PROVIDED ENTRIES =
(** * buildtools / src/bluesky.js : the publish-decision pipeline

    A shallow embedding of [src/bluesky.js] (feed reading, the paginated
    duplicate scan, the link facet of the outgoing post, and the
    orchestration in [postLatestToBluesky]) together with the properties
    the specification states about it.

    JavaScript strings are sequences of UTF-16 code units; [length],
    [indexOf], [includes] and [endsWith] all count and compare code units.
    Values coming back from the network are dynamically typed and are
    modelled by [JsVal].  Effects (console, file system, network, process
    exit) are threaded through an explicit trace of events. *)

From Stdlib Require Import List ZArith NArith Bool Lia String Ascii.
Import ListNotations.

Local Open Scope Z_scope.

(* ===================================================================== *)
(** ** JavaScript strings                                                  *)
(* ===================================================================== *)

Module JsString.

(** A UTF-16 code unit, [0 <= c < 65536]. *)
Definition code_unit := N.

(** A JavaScript string: the sequence of its UTF-16 code units. *)
Definition jsstring := list code_unit.

(** A string literal of the source (all literals of the file are ASCII). *)
Fixpoint js (s : string) : jsstring :=
  match s with
  | EmptyString => []
  | String c s' => N_of_ascii c :: js s'
  end.

(** The empty string literal. *)
Definition empty : jsstring := [].

(** [s.length] *)
Definition length (s : jsstring) : Z := Z.of_nat (List.length s).

(** [s === t] on strings *)
Fixpoint eqb (s t : jsstring) : bool :=
  match s, t with
  | [], [] => true
  | a :: s', b :: t' => (a =? b)%N && eqb s' t'
  | _, _ => false
  end.

(** [s.startsWith(p)] *)
Fixpoint startsWith (s p : jsstring) : bool :=
  match p, s with
  | [], _ => true
  | _ :: _, [] => false
  | a :: p', b :: s' => (a =? b)%N && startsWith s' p'
  end.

ACTIVITY =
Going from the line that has "Fixpoint js (s" through the last line of the entries, retype each line exactly as given and add nothing.

WRITTEN SOLUTION =
Fixpoint js (s : string) : jsstring :=
  match s with
  | EmptyString => []
  | String c s' => N_of_ascii c :: js s'
  end.

(** The empty string literal. *)
Definition empty : jsstring := [].

(** [s.length] *)
Definition length (s : jsstring) : Z := Z.of_nat (List.length s).

(** [s === t] on strings *)
Fixpoint eqb (s t : jsstring) : bool :=
  match s, t with
  | [], [] => true
  | a :: s', b :: t' => (a =? b)%N && eqb s' t'
  | _, _ => false
  end.

(** [s.startsWith(p)] *)
Fixpoint startsWith (s p : jsstring) : bool :=
  match p, s with
  | [], _ => true
  | _ :: _, [] => false
  | a :: p', b :: s' => (a =? b)%N && startsWith s' p'
  end.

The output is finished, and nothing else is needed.